My poor kids got stuck with a mom who is anti-screens and anti-tech. Give me books, give me outside experiences, give me the theatre. That’s my jam. So, when earlier this summer, I told my boys I had booked our family a VR (virtual reality) experience, well let’s just say I wish I had my camera ready. Their jaws dropped almost to their feet, and the squeals of joy were deafening.
As I don’t enjoy gaming at all, I’ll be honest I went in with super low expectations. If I don’t like screens and I don’t like video games, how was virtual reality not going to get added to my list of new-fangled-modern activities that just didn’t appeal to me? Can you tell where this was going? Do I have to say it out loud? Yes, I was wrong. VR is actually ridiculously fun. And a VR experience where you get to move, rather than sit, is even better!
Zero Latency (Main Street and Broadway in Vancouver) offers up Canada’s largest free-roam virtual reality experience. In non-tech speak that means you put on the virtual reality goggles and you move your body through the game. You aren’t sitting, you are walking, you are dodging, you are turning. You are physically interacting with the virtual world projected in front of your eyes.
Virtual reality experiences tend to be aimed at the late-teen, early twenties age group. It isn’t an activity generally geared to families. But Zero Latency is changing that! While they certainly have games for people who like zombies, space aliens, and a more violent experience, they also have two virtual reality experiences for families (or those, who like me, don’t like anything scary or violent).
Mission Maybee – ages 10+
Arkie needs your help to defeat Dr Maybee before he pollutes the entire planet. Together your group works to suck up the green goo, use water bubbles to take out attack-birds, and battle Dr Maybe.
Engineerium – ages 13 +
This experience is one everyone should have to do. If you want to feel like you can defy gravity and mess with your sense of up and down, this is a must-do experience. All four of us picked Emgineerium as our favourite. While the age range says 13+, our 10-year-old took part and loved it. Your child needs to be big enough, and strong enough, to hold the VR equipment on their body (weighted backpack, goggles, headset). The participants also need to be able to stick together and follow the path of the game. Intentionally pushing the boundaries of the game’s programming will ruin the experience for the participants.
Tips for a successful experience at Zero Latency:
- arrive 15 minutes before your scheduled time. There is paperwork you need to complete and you don’t want to eat into your VR time.
- be prepared for the owner of Zero Latency to ask for your cel phone. He takes awesome videos of you and your group during in the VR experience. We had a few good laughs watching ourselves (I discovered I move like a penguin when wearing VR goggles).
- go in with a full stomach. If you are prone to motion sickness (I am) you can still absolutely enjoy this experience but make sure you aren’t trying this on an empty stomach.
- we did two 15 minute experiences (Engineerium and Mission Maybee) and that was perfect!

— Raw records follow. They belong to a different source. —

(** The order in which the range statement enumerates the page
    histogram does not matter. *)
Lemma merge_entries_any_order (w wds : gmap string Z) es :
  es ≡ₚ map_to_list wds -> merge_entries w es = merge_words w wds.
Proof.
  intros Hp. apply map_eq. intros k.
  rewrite merge_words_lookup, merge_entries_lookup.
  - assert ((list_to_map es : gmap string Z) = wds) as ->; [|done].
    rewrite <- (list_to_map_to_list wds).
    apply list_to_map_proper; [|done].
    rewrite Hp. apply NoDup_fst_map_to_list.
  - rewrite Hp. apply NoDup_fst_map_to_list.
Qed.

Lemma index_merge_words (w wds : gmap string Z) k :
  index (merge_words w wds) k =
    match wds !! k with
    | Some v => wrap64 (index w k + v)
    | None => index w k
    end.
Proof. unfold index at 1. rewrite merge_words_lookup. by destruct (wds !! k). Qed.



(** ** [addLinkData] *)

(** The world after a call of [addLinkData], field by field. *)
Lemma addLinkData_eq sr wds links w :
  wf_mu (wf w) = false ->
  addLinkData sr wds links w =
    Some (let f := wf w in
          let room := bool_decide (length (buf (wf_filter f)) < cap (wf_filter f))%nat in
          mk_World
            (mk_WordFinder
               (merge_words (wf_words f) wds)
               (if err sr is Some _ then append (wf_errRecs f) sr else wf_errRecs f)
               (wf_target f) (wf_startURL f)
               (if room then mk_chan (buf (wf_filter f) ++ [links]) (cap (wf_filter f))
                else wf_filter f)
               (wf_interrupt f) false
               (if room
                then mk_RunStats (wrap64 (chanFree (wf_stats f) + 1)) (chanBlocked (wf_stats f))
                else mk_RunStats (chanFree (wf_stats f)) (wrap64 (chanBlocked (wf_stats f) + 1))))
            (if room then spawned w else spawned w ++ [links])).
Proof.
  intros Hmu. destruct w as [f sp]. simpl in *.
  unfold addLinkData, lock. simpl. rewrite Hmu. simpl.
  unfold try_send_filter, chan_send. simpl.
  destruct (err sr); simpl;
    (case_decide as Hroom;
     [rewrite (bool_decide_eq_true_2 _ Hroom)|rewrite (bool_decide_eq_false_2 _ Hroom)];
     simpl; destruct f; reflexivity).
Qed.

Lemma addLinkData_returns sr wds links w :
  wf_mu (wf w) = false ->
  ∃ w', addLinkData sr wds links w = Some w' ∧ wf_mu (wf w') = false.
Proof.
  intros Hmu. rewrite addLinkData_eq by done. eexists; split; [done|]. done.
Qed.

Lemma relief_send_eq i w b :
  spawned w !! i = Some b ->
  (length (buf (wf_filter (wf w))) < cap (wf_filter (wf w)))%nat ->
  relief_send i w =
    Some (mk_World
            (set_filter (mk_chan (buf (wf_filter (wf w)) ++ [b]) (cap (wf_filter (wf w))))
                        (wf w))
            (delete i (spawned w))).
Proof.
  intros Hi Hroom. unfold relief_send, chan_send. rewrite Hi. simpl.
  by rewrite decide_True.
Qed.

(** ** Sequences of submissions *)

Lemma submit_all_app calls1 calls2 w :
  submit_all (calls1 ++ calls2) w = w' ← submit_all calls1 w; submit_all calls2 w'.
Proof.
  revert w. induction calls1 as [|c calls1 IH]; intros w; simpl; [done|].
  destruct (addLinkData _ _ _ w); simpl; [apply IH|done].
Qed.

(** Every call returns, and the histogram and the error log after a
    sequence of calls are those of a fold over the calls. *)
Lemma submit_all_eq calls w :
  wf_mu (wf w) = false ->
  ∃ w', submit_all calls w = Some w' ∧ wf_mu (wf w') = false ∧
    wf_words (wf w') = foldl merge_words (wf_words (wf w)) (sub_wds <$> calls) ∧
    wf_errRecs (wf w') =
      foldl (fun e c => if has_err (sub_sr c) then append e (sub_sr c) else e)
            (wf_errRecs (wf w)) calls.
Proof.
  revert w. induction calls as [|c calls IH]; intros w Hmu; simpl.
  - by exists w.
  - rewrite addLinkData_eq by done. simpl.
    edestruct IH as (w' & -> & Hmu' & Hw & He); [|exists w'; split_and!; try done].
    + done.
    + rewrite He. simpl. unfold has_err. by destruct (err (sub_sr c)).
Qed.

Lemma wrap64_succ_ne x : wrap64 (x + 1) ≠ x.
Proof.
  unfold wrap64. intros H.
  assert ((x + 1 + 2 ^ 63) mod 2 ^ 64 = x + 2 ^ 63) as Hm by lia.
  pose proof (Z.mod_pos_bound (x + 1 + 2 ^ 63) (2 ^ 64) ltac:(lia)) as Hb.
  assert ((x + 2 ^ 63) mod 2 ^ 64 = x + 2 ^ 63) as Hs by (apply Z.mod_small; lia).
  replace (x + 1 + 2 ^ 63) with ((x + 2 ^ 63) + 1) in Hm by lia.
  rewrite <- Zplus_mod_idemp_l, Hs in Hm.
  destruct (decide (x + 2 ^ 63 + 1 < 2 ^ 64)) as [Hlt|Hge].
  - rewrite Z.mod_small in Hm; lia.
  - assert (x + 2 ^ 63 + 1 = 2 ^ 64) as He by lia.
    rewrite He, Z_mod_same_full in Hm. lia.
Qed.

(** C4. With a buffered filter channel, every call of [addLinkData] that
    gets the mutex returns with the mutex released and has incremented
    exactly one of the two counters:
    [chanFree] when the filter channel had room, and then the link list
    is the newest element of the channel; [chanBlocked] when the channel
    was full, and then the channel is as it was and the link list is held
    by one newly spawned goroutine.  The send of such a goroutine, in any
    later world, waits while the channel is full, and when it proceeds it
    puts the link list into the channel once and the goroutine is gone. *)
Theorem addLinkData_backpressure sr wds links w :
  wf_mu (wf w) = false ->
  (0 < cap (wf_filter (wf w)))%nat ->
  ∃ w', addLinkData sr wds links w = Some w' ∧
    wf_mu (wf w') = false ∧
    cap (wf_filter (wf w')) = cap (wf_filter (wf w)) ∧
    ((length (buf (wf_filter (wf w))) < cap (wf_filter (wf w)))%nat ->
       chanFree (wf_stats (wf w')) = wrap64 (chanFree (wf_stats (wf w)) + 1) ∧
       chanFree (wf_stats (wf w')) ≠ chanFree (wf_stats (wf w)) ∧
       chanBlocked (wf_stats (wf w')) = chanBlocked (wf_stats (wf w)) ∧
       buf (wf_filter (wf w')) = buf (wf_filter (wf w)) ++ [links] ∧
       spawned w' = spawned w) ∧
    ((cap (wf_filter (wf w)) <= length (buf (wf_filter (wf w))))%nat ->
       chanBlocked (wf_stats (wf w')) = wrap64 (chanBlocked (wf_stats (wf w)) + 1) ∧
       chanBlocked (wf_stats (wf w')) ≠ chanBlocked (wf_stats (wf w)) ∧
       chanFree (wf_stats (wf w')) = chanFree (wf_stats (wf w)) ∧
       buf (wf_filter (wf w')) = buf (wf_filter (wf w)) ∧
       spawned w' = spawned w ++ [links]) ∧
    (∀ w2 i, spawned w2 !! i = Some links ->
       ((cap (wf_filter (wf w2)) <= length (buf (wf_filter (wf w2))))%nat ->
          relief_send i w2 = None) ∧
       ((length (buf (wf_filter (wf w2))) < cap (wf_filter (wf w2)))%nat ->
          ∃ w3, relief_send i w2 = Some w3 ∧
            buf (wf_filter (wf w3)) = buf (wf_filter (wf w2)) ++ [links] ∧
            spawned w3 = delete i (spawned w2) ∧
            wf_words (wf w3) = wf_words (wf w2) ∧
            wf_errRecs (wf w3) = wf_errRecs (wf w2) ∧
            wf_stats (wf w3) = wf_stats (wf w2))).
Proof.
  intros Hmu _. rewrite addLinkData_eq by done.
  eexists. split; [reflexivity|]. simpl.
  split_and!; try done.
  - by case_bool_decide.
  - intros Hroom. rewrite bool_decide_eq_true_2 by done. simpl.
    split_and!; try done. apply wrap64_succ_ne.
  - intros Hfull. rewrite bool_decide_eq_false_2 by lia. simpl.
    split_and!; try done. apply wrap64_succ_ne.
  - intros w2 i Hi. split.
    + intros Hfull. unfold relief_send, chan_send. rewrite Hi. simpl.
      by rewrite decide_False by lia.
    + intros Hroom. rewrite (relief_send_eq i w2 links) by done.
      eexists. split; [reflexivity|]. done.
Qed.

Lemma addLinkData_backpressure_witness :
  wf_mu (wf sample_full_world) = false ∧
  (0 < cap (wf_filter (wf sample_full_world)))%nat ∧
  ∃ w', addLinkData sample_ok sample_hist1 ["http://site.test/b"] sample_full_world = Some w' ∧
    chanBlocked (wf_stats (wf w')) = 1 ∧ chanFree (wf_stats (wf w')) = 0 ∧
    spawned w' = [["http://site.test/b"]].
Proof.
  split; [reflexivity|]. split; [simpl; lia|].
  destruct (addLinkData_backpressure sample_ok sample_hist1 ["http://site.test/b"]
              sample_full_world eq_refl ltac:(simpl; lia))
    as (w' & Hw' & _ & _ & _ & Hfull & _).
  exists w'. split; [exact Hw'|].
  destruct Hfull as (Hb & _ & Hf & _ & Hs); [simpl; lia|].
  rewrite Hb, Hf, Hs. split_and!; reflexivity.
Defined.

(** C7. A call of [addLinkData] appends the submitted record to the
    error log exactly when its error is not nil, and leaves the log as it
    is otherwise; in both cases the old log is a prefix of the new one, so
    no entry is removed or changed. *)
Theorem addLinkData_errRecs sr wds links w :
  wf_mu (wf w) = false ->
  ∃ w', addLinkData sr wds links w = Some w' ∧
    (err sr ≠ None -> wf_errRecs (wf w') = append (wf_errRecs (wf w)) sr) ∧
    (err sr = None -> wf_errRecs (wf w') = wf_errRecs (wf w)) ∧
    (elems (wf_errRecs (wf w')) = elems (wf_errRecs (wf w)) ++ [sr] <-> err sr ≠ None) ∧
    elems (wf_errRecs (wf w)) `prefix_of` elems (wf_errRecs (wf w')) ∧
    (∀ i r, elems (wf_errRecs (wf w)) !! i = Some r ->
            elems (wf_errRecs (wf w')) !! i = Some r).
Proof.
  intros Hmu. rewrite addLinkData_eq by done.
  eexists. split; [reflexivity|]. simpl.
  destruct (err sr) as [e|] eqn:He; simpl.
  - split_and!; try done.
    + by exists [sr].
    + intros i r Hi. by apply lookup_app_l_Some.
  - split_and!; try done.
    split; [|done]. intros Heq.
    apply (f_equal length) in Heq. rewrite length_app in Heq. simpl in Heq. lia.
Qed.

Lemma addLinkData_errRecs_witness :
  wf_mu (wf (sample_world 1)) = false ∧
  ∃ w', addLinkData sample_failed ∅ [] (sample_world 1) = Some w' ∧
    wf_errRecs (wf w') = mk_slice [sample_failed].
Proof.
  split; [reflexivity|].
  destruct (addLinkData_errRecs sample_failed ∅ [] (sample_world 1) eq_refl)
    as (w' & Hw' & Happ & _).
  exists w'. split; [exact Hw'|].
  rewrite Happ; [reflexivity|discriminate].
Defined.



(** Outside the range of [int] the addition wraps around: the count of
    a word can then become smaller. *)
Example merge_wraps_around :
  merge_words {[ "a" := max_int ]} {[ "a" := 1 ]} !! "a" = Some min_int.
Proof. rewrite merge_words_lookup, lookup_singleton_eq. reflexivity. Qed.



(** ** The error log *)

Lemma errRecs_fold calls e0 :
  let e := foldl (fun e c => if has_err (sub_sr c) then append e (sub_sr c) else e) e0 calls in
  elems e = elems e0 ++ filter (fun r => has_err r) (sub_sr <$> calls) ∧
  is_nil e = is_nil e0 && forallb (fun c => negb (has_err (sub_sr c))) calls.
Proof.
  revert e0. induction calls as [|c calls IH]; intros e0; simpl.
  - rewrite app_nil_r, andb_true_r. done.
  - destruct (has_err (sub_sr c)) eqn:Hc; simpl.
    + destruct (IH (append e0 (sub_sr c))) as [-> ->]. simpl.
      rewrite filter_cons_True by (by rewrite Hc).
      rewrite <- app_assoc, andb_false_r. done.
    + destruct (IH e0) as [-> ->].
      rewrite filter_cons_False by (rewrite Hc; intros []). done.
Qed.

Lemma mapM_error_line (l : list SearchRecord) :
  Forall (fun r => has_err r) l -> mapM error_line l = Some (error_report <$> l).
Proof.
  intros Hl. apply mapM_Some, Forall2_fmap_r, Forall_Forall2_diag.
  eapply Forall_impl; [exact Hl|]. intros r Hr. simpl.
  unfold error_line, error_report, has_err in *.
  destruct (err r) as [e|] eqn:He; simpl; [reflexivity|contradiction].
Qed.

(** C10. After any sequence of submissions to a new finder, [getErrors]
    is nil exactly when no submitted record carried an error; otherwise it
    holds the records with an error, in the order of their submissions.
    [showStatus] prints the no-errors notice in the first case and one
    line per failed URL in the second. *)
Theorem getErrors_nil_iff (calls : list submission) (seed host : string) (capacity : nat) :
  ∃ w', submit_all calls (mk_World (newWordFinder seed host capacity) []) = Some w' ∧
    (getErrors (wf w') = nil_slice <-> ∀ c, c ∈ calls -> err (sub_sr c) = None) ∧
    elems (getErrors (wf w')) = filter (fun r => has_err r) (sub_sr <$> calls) ∧
    ((∀ c, c ∈ calls -> err (sub_sr c) = None) ->
       showStatus_errors (wf w') = Some [no_errors_notice]) ∧
    ((∃ c, c ∈ calls ∧ err (sub_sr c) ≠ None) ->
       getErrors (wf w') = mk_slice (filter (fun r => has_err r) (sub_sr <$> calls)) ∧
       showStatus_errors (wf w') =
         Some (error_report <$> filter (fun r => has_err r) (sub_sr <$> calls))).
Proof.
  destruct (submit_all_eq calls (mk_World (newWordFinder seed host capacity) []) eq_refl)
    as (w' & Hw' & _ & _ & He).
  exists w'. split; [exact Hw'|].
  unfold showStatus_errors, getErrors. rewrite He. simpl.
  destruct (errRecs_fold calls nil_slice) as [Hel Hnil]. simpl in Hel, Hnil.
  set (e := foldl _ _ _) in *.
  assert (is_nil e = true <-> ∀ c, c ∈ calls -> err (sub_sr c) = None) as Hiff.
  { rewrite Hnil, forallb_forall. split.
    - intros H c Hc. apply list_elem_of_In, H in Hc. unfold has_err in Hc.
      by destruct (err (sub_sr c)).
    - intros H c Hc. apply list_elem_of_In, H in Hc. unfold has_err. by rewrite Hc. }
  split_and!.
  - rewrite <- Hiff. by destruct e.
  - exact Hel.
  - intros Hall. by rewrite (proj2 Hiff Hall).
  - intros (c & Hc & Herr).
    assert (is_nil e = false) as Hf.
    { apply not_true_is_false. intros Hn. exact (Herr (proj1 Hiff Hn c Hc)). }
    rewrite Hf. split.
    + destruct e; [done|]. simpl in Hel. by rewrite Hel.
    + rewrite Hel. apply mapM_error_line, Forall_forall.
      intros r Hr. by apply list_elem_of_filter in Hr as [Hr _].
Qed.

Thirty minutes of VR seemed the correct amount of time for our entire group. We loved the experience; we will definitely go again (the kids are already planning birthday parties). If we had gone longer I think our brains may have tired out and felt overwhelmed.
- if you can leave your glasses at home, do. If you have contacts, wear those. While the VR goggles can accommodate glasses, it isn’t the most comfortable feeling. If you have larger frames, it is a bit of a squish to get them in the goggles.
- wear comfy clothes and comfy shoes. You are moving about.
I highly recommend Zero Latency for a fun family adventure. It was a totally new experience for our family and we all thoroughly enjoyed it.